When I survey the net I find dozens of Episcopal, Jewish, Roman, Muslim, Presbyterian, Gnostic, and Emergent sites and blogs – produced by thoughtful individuals, and cooperatives. These sites, even the ones I strongly disagree with, are often a joy to read – because they encourage my own reflection, they inspire my own writing, and they make me consider ideas and issues that would otherwise have never passed across my desk.

One thing that stands out among these blogs, is a conversation among adherents to that particular tradition (a conversation which often spills across a series of blogs from that particular tradition) about what it means to be “Episcopalian” “Roman” “Muslim” or “Gnostic” now and how particular events within that community shift and re-shape that sense of self understanding. This element of the conversation draws in voices from the whole spectrum of their particular tradition.

Faith blogs demonstrate that there is a lively engagement with issues of faith and praxis going on at all levels across the spectrum of religious expression. And while blogging does have some significant drawbacks (some of which I’ve mentioned before and others I plan to explore soon), it seems to me that the benefits substantially outweigh them.

What is sad to me is that it seems to me that that there are, by proportion, so few OC/IC blogs. I wonder why, and again ask where are our voices? I have some suspicions on this point, but can’t quite put my finger on the “whole” picture yet.

Maybe the best thing to do is to put forward some of the reasons why I think we ought to encourage widespread blogging within the OC/IC movement. So rather than ask, where are our voices, I’ll answer the question: Why blog?

Networking – making connections with other OC/IC believers is a natural by-product of blogging. If those of us who already blog were to highlight other OC/IC bloggers, and include links to their sites on ours, we’d quickly create an easy resource for other OC/IC folk, as well as those seeking to know more, or better understand us (particularly the curious who just cant understand why we simply aren’t crushed under the weight of our obvious and overwhelming heresy).
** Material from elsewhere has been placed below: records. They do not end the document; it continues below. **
Lemma loaded_root_and_version_witness :
  exists rootUri root ver semVer,
    last (rootUris (Sample.symbols [])) = Some rootUri
    /\ Sample.URI_parse rootUri = Some root
    /\ projectRoot (store_of (load Sample.md5_base64 Sample.JSON_stringify_si
                                Sample.URI_parse (Sample.symbols []))) = Some root
    /\ last (versions (Sample.symbols [])) = Some (Some ver)
    /\ version (store_of (load Sample.md5_base64 Sample.JSON_stringify_si
                            Sample.URI_parse (Sample.symbols []))) = Some ver
    /\ SemVer.parse ver = Some semVer
    /\ SemVer.satisfies semVer (supported_range true) = true.
Proof.
  apply (loaded_root_and_version Sample.md5_base64 Sample.JSON_stringify_si
           Sample.URI_parse (Sample.symbols [])).
  loaded.
Defined.

Lemma contains_edge_appends_witness :
  exists st',
    processEdge
      (store_of (load Sample.md5_base64 Sample.JSON_stringify_si Sample.URI_parse
                   Sample.nested_ranges))
      (edge_1N EdgeLabels.contains (IdNum 3) [IdNum 5; IdNum 4] None) = Ok st'
    /\ default [] (Out.contains (out st') !! IdNum 3)
       = [Sample.R1; Sample.R2; Sample.R2; Sample.R1].
Proof.
  destruct (contains_edge_appends
              (store_of (load Sample.md5_base64 Sample.JSON_stringify_si
                           Sample.URI_parse Sample.nested_ranges))
              (IdNum 3) (Sample.V 3 (Vertex.document "file:///root/a.ts" None))
              [IdNum 5; IdNum 4] [Sample.R2; Sample.R1] None
              ltac:(by_evaluation)
              ltac:(repeat constructor; by_evaluation))
    as (st' & Hst & Hout & _).
  exists st'. split; [exact Hst|].
  etransitivity; [exact Hout|]. by_evaluation.
Defined.

Lemma next_edge_last_write_wins_witness :
  exists st',
    (doProcessEdge
       (store_of (load Sample.md5_base64 Sample.JSON_stringify_si Sample.URI_parse
                    Sample.bare_chain))
       EdgeLabels.next (IdNum 3) (IdNum 4) None ≫= fun s =>
     doProcessEdge s EdgeLabels.next (IdNum 3) (IdNum 2) None) = Ok st'
    /\ Out.next (out st') !! IdNum 3 = Some (Sample.V 2 (Vertex.group (Some "file:///root")))
    /\ In.previous (in_ st') !! IdNum 4
       = Some (Sample.V 3 (Vertex.range (Sample.span 0 0 0 5) None)).
Proof.
  destruct (next_edge_last_write_wins
              (store_of (load Sample.md5_base64 Sample.JSON_stringify_si
                           Sample.URI_parse Sample.bare_chain))
              (IdNum 3) (IdNum 4) (IdNum 2)
              (Sample.V 3 (Vertex.range (Sample.span 0 0 0 5) None))
              (Sample.V 4 Vertex.resultSet)
              (Sample.V 2 (Vertex.group (Some "file:///root")))
              None None
              ltac:(by_evaluation) ltac:(by_evaluation) ltac:(by_evaluation))
    as (st' & Hst & Hout & _ & Hin).
  exists st'. split; [exact Hst|]. split; [exact Hout|].
  apply Hin. discriminate.
Defined.

Lemma load_first_failure_witness :
  load Sample.md5_base64 Sample.JSON_stringify_si Sample.URI_parse
    (Sample.header "0.4.100" ++ Sample.dangling_edge :: Sample.nested_ranges)
  = Throw (NoVertexFound (IdNum 99)).
Proof.
  apply (proj1 (load_first_failure Sample.md5_base64 Sample.JSON_stringify_si
                  Sample.URI_parse (Sample.header "0.4.100") Sample.nested_ranges
                  (store_of (onLines Sample.md5_base64 Sample.JSON_stringify_si
                               Sample.URI_parse new_JsonStore (Sample.header "0.4.100")))
                  Sample.dangling_edge (NoVertexFound (IdNum 99))
                  ltac:(loaded) ltac:(by_evaluation))).
Defined.

Lemma consistent_documents_log_nothing_witness :
  console (store_of (load Sample.md5_base64 Sample.JSON_stringify_si Sample.URI_parse
                       Sample.empty_symbols)) = [].
Proof.
  apply (consistent_documents_log_nothing Sample.md5_base64 Sample.JSON_stringify_si
           Sample.URI_parse Sample.empty_symbols _ ltac:(loaded)).
  intros v1 v2 uri H1 H2.
  vm_compute in H1, H2.
  repeat (apply elem_of_cons in H1 as [->|H1]);
    try (by apply elem_of_nil in H1);
    repeat (apply elem_of_cons in H2 as [->|H2]);
    try (by apply elem_of_nil in H2);
    try discriminate; reflexivity.
Defined.

Lemma containsRange_containsPosition_witness :
  containsPosition (Sample.span 0 0 10 0) {| line := 3; character := 0 |} = true.
Proof.
  apply (containsRange_containsPosition (Sample.span 0 0 10 0) (Sample.span 2 4 4 1));
    reflexivity.
Defined.

Lemma containsRange_trans_witness :
  containsRange (Sample.span 0 0 10 0) (Sample.span 3 0 3 7) = true.
Proof.
  apply (containsRange_trans (Sample.span 0 0 10 0) (Sample.span 2 4 4 1));
    reflexivity.
Defined.

Lemma findRangeFromPosition_innermost_witness :
  exists value document contains,
    Indices.documents
      (indices (store_of (load Sample.md5_base64 Sample.JSON_stringify_si
                            Sample.URI_parse Sample.nested_ranges)))
    !! "file:///root/a.ts" = Some value
    /\ head (Bucket.documents value) = Some document
    /\ Out.contains
         (out (store_of (load Sample.md5_base64 Sample.JSON_stringify_si
                           Sample.URI_parse Sample.nested_ranges)))
       !! Vertex.id document = Some contains
    /\ Sample.R2 ∈ contains
    /\ is_candidate {| line := 3; character := 0 |} Sample.R2 = true
    /\ forall x, x ∈ contains ->
                 is_candidate {| line := 3; character := 0 |} x = true ->
                 nests_inside Sample.R2 x = true -> nests_inside x Sample.R2 = true.
Proof.
  apply (findRangeFromPosition_innermost _ "file:///root/a.ts"
           {| line := 3; character := 0 |} Sample.R2).
  by_evaluation.
Defined.

Lemma addLocation_idempotent_witness :
  addLocation Sample.fromDatabase
    (store_of (load Sample.md5_base64 Sample.JSON_stringify_si Sample.URI_parse
                 (Sample.symbols [])))
    [Sample.location_A] Sample.range_A [IdNum 11]
  = Ok ([Sample.location_A], [IdNum 11]).
Proof.
  apply (addLocation_idempotent Sample.fromDatabase _ [] [Sample.location_A]
           Sample.range_A [] [IdNum 11]).
  by_evaluation.
Defined.

Lemma hover_answer_witness :
  hover Sample.toDatabase 2
    (store_of (load Sample.md5_base64 Sample.JSON_stringify_si Sample.URI_parse
                 Sample.hover_document))
    "file:///root/a.ts" {| line := 0; character := 1 |}
  = Ok (Some {| Hover_contents := Some "text";
                Hover_range := ofVertex Sample.hover_range |}).
Proof.
  apply (hover_answer Sample.toDatabase 2 _ "file:///root/a.ts"
           {| line := 0; character := 1 |} _ ltac:(lia)).
  exists Sample.hover_range, Sample.hover_result, (IdNum 5).
  split; [by_evaluation|]. split.
  - right. split; [by_evaluation|].
    exists (Sample.V 5 Vertex.resultSet).
    split; [by_evaluation|]. split; [by_evaluation|reflexivity].
  - left. exists "text", None. split; reflexivity.
Defined.

Lemma loaded_no_declaration_results_witness :
  Out.declaration
    (out (store_of (load Sample.md5_base64 Sample.JSON_stringify_si Sample.URI_parse
                      (Sample.bare_chain
                       ++ [Sample.edge EdgeLabels.textDocument_declaration 3 4;
                           Sample.edge EdgeLabels.textDocument_implementation 3 4]))))
  = ∅
  /\ Out.implementation
       (out (store_of (load Sample.md5_base64 Sample.JSON_stringify_si Sample.URI_parse
                         (Sample.bare_chain
                          ++ [Sample.edge EdgeLabels.textDocument_declaration 3 4;
                              Sample.edge EdgeLabels.textDocument_implementation 3 4]))))
     = ∅.
Proof.
  apply (loaded_no_declaration_results Sample.md5_base64 Sample.JSON_stringify_si
           Sample.URI_parse
           (Sample.bare_chain
            ++ [Sample.edge EdgeLabels.textDocument_declaration 3 4;
                Sample.edge EdgeLabels.textDocument_implementation 3 4])).
  loaded.
Defined.

Lemma declarations_never_answers_witness :
  declarations Sample.toDatabase Sample.fromDatabase Sample.Location_is 1000
    (store_of (load Sample.md5_base64 Sample.JSON_stringify_si Sample.URI_parse
                 Sample.hover_document))
    "file:///root/a.ts" {| line := 0; character := 1 |}
  = OutOfFuel.
Proof.
  apply (proj1 (proj2 (declarations_never_answers Sample.md5_base64
                         Sample.JSON_stringify_si Sample.URI_parse Sample.toDatabase
                         Sample.fromDatabase Sample.Location_is Sample.hover_document _
                         "file:///root/a.ts" {| line := 0; character := 1 |}
                         ltac:(loaded)))
           Sample.hover_range (Sample.V 5 Vertex.resultSet));
    by_evaluation.
Defined.

Lemma documentSymbols_nothing_converts_witness :
  documentSymbols Sample.toDatabase
    (store_of (load Sample.md5_base64 Sample.JSON_stringify_si Sample.URI_parse
                 Sample.untagged_symbols))
    "file:///root/a.ts"
  = Ok (Some []).
Proof.
  apply (documentSymbols_nothing_converts Sample.toDatabase _ "file:///root/a.ts"
           {| Bucket.hash := "No content provided.";
              Bucket.documents :=
                [Sample.V 3 (Vertex.document "file:///root/a.ts" None)] |}
           (Sample.V 3 (Vertex.document "file:///root/a.ts" None))
           Sample.untagged_symbols_result
           [mkRangeBased (IdNum 4) []]);
    try by_evaluation.
  - discriminate.
  - constructor; [|constructor]. exists Sample.R1. split; by_evaluation.
Defined.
Blogging allows OC/IC and non-OC/IC folk to see the wide variety of things we reflect on, debate, and care about as individual believers, and within our communities. This means that OC/IC folk see that the majority of us are not interested in ecclesiastical hemlines, jewels, broom cupboard cathedrals, and slinging anathemas at one another like high-speed sloshy lugies – that we really do care about our faith, our tradition, and yes, believe it or not, about one another.

Blogging allows for an ongoing exchange of ideas – one that (in theory) is not hurried or constrained by time. It allows for a exercises of “thinking out loud” with the audience – and through that conversation encouraging reflection on related issues, and refinement of ideas, which in turn, perhaps, in the fullness of time, leads to a fuller exposition of an idea in another format, such as a published work, a video, an art installation, a study day in your local community, a conference, or inviting a guest speaker to your parish to talk about the issues.
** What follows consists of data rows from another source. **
(** A comparison reports a mismatch on the register called [nm]. *)
Definition reports (nm : string) (c : Comparison) : bool :=
  existsb (fun m => String.eqb (regname m) nm) (mismatches c).

(** The name under which the [orig_*ax] register of an architecture is
    reported. *)
Definition orig_ax_name (a : SupportedArch) : string :=
  match a with x86 => "orig_eax" | x86_64 => "orig_rax" end.

(** The [orig_*ax] member as stored. *)
Definition orig_ax (r : t) : Z :=
  match r with
  | X86Regs u => X86Arch.orig_eax u
  | X64Regs u => X64Arch.orig_rax u
  end.

(** The entry [rv] makes [compare_one] record a mismatch. *)
Definition differs {S} (u1 u2 : S) (rv : RegisterValue S) : bool :=
  negb (nbytes rv =? 0) && negb (comparison_mask rv =? 0)
  && negb (Z.land (Z.lxor (load rv u1) (load rv u2)) (comparison_mask rv) =? 0).

(** Names under which the table lists the segment registers cs, ss, ds
    and es of an architecture. *)
Definition css_names (a : SupportedArch) : list string :=
  match a with
  | x86 => ["xcs"%string; "xss"%string; "xds"%string; "xes"%string]
  | x86_64 => ["cs"%string; "ss"%string; "ds"%string; "es"%string]
  end.

Definition fs_name (a : SupportedArch) : string :=
  match a with x86 => "xfs" | x86_64 => "fs" end.

Definition gs_name (a : SupportedArch) : string :=
  match a with x86 => "xgs" | x86_64 => "gs" end.

(** The [fs] and [gs] members as stored. *)
Definition fs_of (r : t) : Z :=
  match r with X86Regs u => X86Arch.xfs u | X64Regs u => X64Arch.fs u end.

Definition gs_of (r : t) : Z :=
  match r with X86Regs u => X86Arch.xgs u | X64Regs u => X64Arch.gs u end.

(** Register files used as examples below. *)
Definition x86_with_orig_eax (v : Z) : t :=
  X86Regs {| X86Arch.ebx := 0; X86Arch.ecx := 0; X86Arch.edx := 0;
             X86Arch.esi := 0; X86Arch.edi := 0; X86Arch.ebp := 0;
             X86Arch.eax := 0; X86Arch.xds := 0; X86Arch.xes := 0;
             X86Arch.xfs := 0; X86Arch.xgs := 0; X86Arch.orig_eax := v;
             X86Arch.eip := 0; X86Arch.xcs := 0; X86Arch.eflags := 0;
             X86Arch.esp := 0; X86Arch.xss := 0 |}.

Definition x86_with_segments (vcs vfs : Z) : t :=
  X86Regs {| X86Arch.ebx := 0; X86Arch.ecx := 0; X86Arch.edx := 0;
             X86Arch.esi := 0; X86Arch.edi := 0; X86Arch.ebp := 0;
             X86Arch.eax := 0; X86Arch.xds := 0; X86Arch.xes := 0;
             X86Arch.xfs := vfs; X86Arch.xgs := 0; X86Arch.orig_eax := 0;
             X86Arch.eip := 0; X86Arch.xcs := vcs; X86Arch.eflags := 0;
             X86Arch.esp := 0; X86Arch.xss := 0 |}.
Let us not forget that scholarship, and the free exchange of ideas, is a core feature of the founding ideals of the OC/IC movement. The conversation through blogging has the potential of encouraging scholarship, something that in many respects is lacking in our movement. Rather, let me qualify that – we have plenty of scholars in the community, but they are largely unknown outside their immediate circle of friends and acquaintances. We need to be cultivating new scholarship, while at the same time encouraging more of the existing scholars within our ranks to become more public.
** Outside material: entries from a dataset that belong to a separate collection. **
(** Truthiness of a number: zero is falsy (there is no NaN in [Q]). *)
Definition truthy_num (q : Q) : bool := negb (Qeq_bool q 0).

(** [x || d] for a number-valued field that may be absent. *)
Definition or_num (o : option Q) (d : Q) : Q :=
  match o with
  | Some q => if truthy_num q then q else d
  | None => d
  end.

(** [Math.round] *)
Definition round (q : Q) : Z := Qfloor (q + (1 # 2)).

(** An integer printed in decimal, as string concatenation does. *)
Definition show_Z (z : Z) : string := NilZero.string_of_int (Z.to_int z).

(** The value of a run of decimal digits, for [Number] and [parseInt] on what
    [\d+] captured.  JavaScript returns the nearest double, which is the value
    itself below 2^53; the model keeps the value. *)
Definition digit_val (c : ascii) : Z := Z.of_nat (nat_of_ascii c - 48).

Definition digits_val (ds : list ascii) : Z :=
  fold_left (fun acc c => (10 * acc + digit_val c)%Z) ds 0%Z.

Definition Number_of_digits (ds : list ascii) : Q := inject_Z (digits_val ds).

End Js.

(** ** Regular expressions

    The fragment of JavaScript regular expressions used by the sources, with
    the matching order of the language: alternatives left to right, greedy
    quantifiers longest first, lazy quantifiers shortest first, and
    [String.prototype.match] trying the start positions from the left.
    The matcher is written in continuation-passing style; a capture group
    records the text it matched. *)

Module Regex.

Inductive re : Type :=
| Eps                              (* the empty pattern *)
| Chr (p : ascii -> bool)          (* one character satisfying [p] *)
| Seq (r1 r2 : re)                 (* r1 r2 *)
| Alt (r1 r2 : re)                 (* r1|r2 *)
| Star (greedy : bool) (r : re)    (* r* and r*? *)
| Group (i : nat) (r : re)         (* the i-th capturing group *)
| EndIn.                           (* $ without the m flag *)

(** The captures of a match: group number to captured text; a group that
    did not take part is absent ([undefined] in JavaScript). *)
Abbreviation caps := (gmap nat (list ascii)).

Definition orelse {A} (x : option A) (y : option A) : option A :=
  match x with Some _ => x | None => y end.

(** [m r s c k]: match [r] at the front of [s], then continue with [k] on
    the rest.  An iteration of a star that consumes nothing is rejected, as
    the language prescribes; the fuel of the loop is the length of the
    input, which each accepted iteration shortens. *)
Fixpoint m (r : re) (s : list ascii) (c : caps)
           (k : list ascii -> caps -> option caps) {struct r} : option caps :=
  match r with
  | Eps => k s c
  | Chr p =>
      match s with
      | a :: s' => if p a then k s' c else None
      | [] => None
      end
  | Seq r1 r2 => m r1 s c (fun s' c' => m r2 s' c' k)
  | Alt r1 r2 => orelse (m r1 s c k) (m r2 s c k)
  | Star g r' =>
      (fix loop (n : nat) (s : list ascii) (c : caps) {struct n} : option caps :=
         match n with
         | O => k s c
         | S n' =>
             if g then
               orelse
                 (m r' s c (fun s' c' =>
                    if (length s' <? length s)%nat then loop n' s' c' else None))
                 (k s c)
             else
               orelse
                 (k s c)
                 (m r' s c (fun s' c' =>
                    if (length s' <? length s)%nat then loop n' s' c' else None))
         end) (length s) s c
  | Group i r' =>
      m r' s c (fun s' c' => k s' (<[i := firstn (length s - length s') s]> c'))
  | EndIn => match s with [] => k s c | _ => None end
  end.

(** One attempt at the start of [s]. *)
Definition match_here (r : re) (s : list ascii) : option caps :=
  m r s ∅ (fun _ c => Some c).

(** [s.match(r)] for a regular expression without the g flag: the first
    start position, from the left, at which the pattern matches. *)
Fixpoint search (r : re) (s : list ascii) : option caps :=
  match match_here r s with
  | Some c => Some c
  | None =>
      match s with
      | [] => None
      | _ :: s' => search r s'
      end
  end.

Definition match_ (s : string) (r : re) : option caps :=
  search r (list_ascii_of_string s).

(** *** Pattern syntax *)

Definition Opt (r : re) : re := Alt r Eps.            (* r? *)
Definition Plus (r : re) : re := Seq r (Star true r). (* r+ *)

(** A literal character under the i flag: both sides are compared after
    upper-casing. *)
Definition chr_i (c : ascii) : re :=
  Chr (fun a => Ascii.eqb (Js.upper_char a) (Js.upper_char c)).

Fixpoint lit_i (s : string) : re :=
  match s with
  | EmptyString => Eps
  | String c EmptyString => chr_i c
  | String c s' => Seq (chr_i c) (lit_i s')
  end.

Definition digit : re := Chr Js.is_digit.             (* \d *)
Definition space : re := Chr Js.is_space.             (* \s *)
Definition alpha : re := Chr Js.is_alpha.             (* [A-Za-z] *)
Definition any : re := Chr (fun _ => true).           (* [\s\S] *)
(** [.] : any character but a line terminator *)
Definition dot : re :=
  Chr (fun a => negb (Ascii.eqb a "010"%char || Ascii.eqb a "013"%char)).

Fixpoint seq (rs : list re) : re :=
  match rs with
  | [] => Eps
  | [r] => r
  | r :: rs' => Seq r (seq rs')
  end.

End Regex.

(** ** webapp/config.js *)

Module Config.

Record Sources : Type := {
  catalog : string;
  reviews : string;
  pricing : string;
  competitors : string;
  performance_signals : string;
}.

Record t : Type := {
  API_BASE_URL : string;
  API_TIMEOUT : N;            (* milliseconds *)
  MAX_RETRIES : nat;
  USE_MOCK_DATA_FALLBACK : bool;
  ENABLE_LOGGING : bool;
  DEFAULT_SOURCES : Sources;
}.

Definition CONFIG : t := {|
  API_BASE_URL := "https://insightforge-production-57a5.up.railway.app";
  API_TIMEOUT := 30000%N;
  MAX_RETRIES := 2;
  USE_MOCK_DATA_FALLBACK := true;
  ENABLE_LOGGING := true;
  DEFAULT_SOURCES := {|
    catalog := "catalog.json";
    reviews := "reviews.json";
    pricing := "pricing.json";
    competitors := "competitors.json";
    performance_signals := "performance_signals.json";
  |};
|}.

End Config.

(** ** webapp/ui.js *)

Module Ui.
Import Regex.

(** [/Confidence Score:\s*(\d+)%/i] *)
Definition confidence_re : re :=
  seq [lit_i "Confidence Score:"; Star true space; Group 1 (Plus digit); lit_i "%"].

(** [/Data Completeness(?: Assessment)?:\s*([A-Za-z]+)(?:\s*\((\d+)%\))?/i] *)
Definition completeness_re : re :=
  seq [lit_i "Data Completeness"; Opt (lit_i " Assessment"); lit_i ":";
       Star true space; Group 1 (Plus alpha);
       Opt (seq [Star true space; lit_i "("; Group 2 (Plus digit); lit_i "%"; lit_i ")"])].

Record Meta : Type := {
  confidence : option Q;
  completenessLabel : option string;
  completenessScore : option Q;
}.

Definition extractMeta (report : string) : Meta :=
  let confidenceMatch := match_ report confidence_re in
  let completenessMatch := match_ report completeness_re in
  {| confidence :=
       match confidenceMatch with
       | Some c => Js.Number_of_digits <$> c !! 1%nat
       | None => None
       end;
     completenessLabel :=
       match completenessMatch with
       | Some c => string_of_list_ascii <$> c !! 1%nat
       | None => None
       end;
     completenessScore :=
       match completenessMatch with
       | Some c => Js.Number_of_digits <$> c !! 2%nat
       | None => None
       end |}.

Record Badge : Type := {
  label : string;
  className : string;
  colorClass : string;
}.

Definition scoreToBadge (score : Q) : Badge :=
  if Qle_bool 75 score then
    {| label := "High"; className := "badge-confidence-high"; colorClass := "value-high" |}
  else if Qle_bool 50 score then
    {| label := "Medium"; className := "badge-confidence-mid"; colorClass := "value-mid" |}
  else
    {| label := "Low"; className := "badge-confidence-low"; colorClass := "value-low" |}.

(** *** Sections of the report, lists and metric cards *)

(** [/^[-*]\s+/]: a bullet at the start of the line and the white space after
    it.  Group 0 stands for the whole match. *)
Definition bullet_re : re :=
  Group 0 (Seq (Chr (fun a => Ascii.eqb a "-"%char || Ascii.eqb a "*"%char)) (Plus space)).

(** [line.replace(/^[-*]\s+/, "")] *)
Definition stripBullet (line : string) : string :=
  match match_here bullet_re (list_ascii_of_string line) with
  | Some c =>
      match c !! 0%nat with
      | Some matched => Js.drop (length matched) line
      | None => line
      end
  | None => line
  end.

(** [new RegExp(`${sectionTitle}\\n([\\s\\S]*?)(?:\\n##|$)`, "i")], for a
    title without pattern characters, as the two titles in use. *)
Definition section_re (sectionTitle : string) : re :=
  seq [lit_i sectionTitle; chr_i "010"%char; Group 1 (Star false any);
       Alt (Seq (chr_i "010"%char) (lit_i "##")) EndIn].

Definition extractSection (report sectionTitle : string) : list string :=
  match match_ report (section_re sectionTitle) with
  | None => []
  | Some c =>
      match c !! 1%nat with
      | Some body =>
          List.filter
            (fun line => Js.truthy_str line && negb (String.prefix "#" line))
            (map (fun line => Js.trim (stripBullet line))
               (Js.split "010"%char (string_of_list_ascii body)))
      | None => []
      end
  end.

(** [renderList]: the texts of the list items that replace the content. *)
Definition renderList (items : list string) : list string := items.

Definition updateRiskList (report : string) : list string :=
  let risks := extractSection report "Risk Flags" in
  renderList (match risks with [] => ["No explicit risk flags found."] | _ => risks end).

Definition updateRecommendations (report : string) : list string :=
  let recs := extractSection report "Strategic Recommendations" in
  renderList (match recs with [] => ["No recommendations extracted."] | _ => recs end).

Definition getCompletenessColor (score : Q) : string :=
  if Qle_bool 75 score then "rgba(78, 209, 139, 0.5)"
  else if Qle_bool 50 score then "rgba(242, 201, 76, 0.5)"
  else "rgba(255, 107, 107, 0.5)".

Definition getLinearGradient (score : Q) : string :=
  if Qle_bool 75 score then "linear-gradient(90deg, #4ed18b, #41b883)"
  else if Qle_bool 50 score then "linear-gradient(90deg, #f2c94c, #e6b800)"
  else "linear-gradient(90deg, #ff6b6b, #ff5252)".

(** The metric cards that [updateBadges] writes.  The progress bar inside the
    meter is looked up with [querySelector] and may be missing. *)
Module Cards.
Record t : Type := {
  confidenceScore : string;          (* textContent *)
  confidenceScoreClass : string;     (* className *)
  confidenceBadge : string;          (* textContent *)
  confidenceBadgeClass : string;     (* className *)
  completenessScore : string;        (* textContent *)
  meterProgress : option (string * string);   (* style.width, style.background *)
}.
End Cards.



End Ui.

(** ** Data shared by the dashboards *)

Module Data.

(** A cell of a parsed CSV row. *)
Inductive cell : Type :=
| CString (s : string)
| CNumber (q : Q)
| CBool (b : bool)
| CNull
| CUndefined.

(** A parsed row: an object from column name to cell. *)
Abbreviation Row := (gmap string cell).

(** [obj[k] = v] on a plain object. *)
Definition set_prop {V} (k : string) (v : V) (obj : gmap string V) : gmap string V :=
  if String.eqb k "__proto__" then obj else <[k := v]> obj.

(** A source handle of a brief: a file path, or rows given inline. *)
Inductive Handle : Type :=
| Path (path : string)
| Inline (rows : list Row).

Record DataSources : Type := {
  catalog : Handle;
  reviews : Handle;
  pricing : Handle;
  competitors : Handle;
  performance_signals : Handle;
}.

(** The five source kinds, and the handle a brief carries for each. *)
Inductive Kind : Type := Catalog | Reviews | Pricing | Competitors | Performance.

Definition handle_of (k : Kind) (d : DataSources) : Handle :=
  match k with
  | Catalog => catalog d
  | Reviews => reviews d
  | Pricing => pricing d
  | Competitors => competitors d
  | Performance => performance_signals d
  end.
So, I blog, and I want to encourage all OC/IC people to blog about our faith and our tradition, because it encourages networking, it publicises what we are thinking (and doing), it encourages the exchange of ideas, it cultivates scholarship, and through scholarship – collaboration. Blogging in short is an easy way for us to get our voices heard not only within our own community, but also within the wider milieu of contemporary Christian thinking.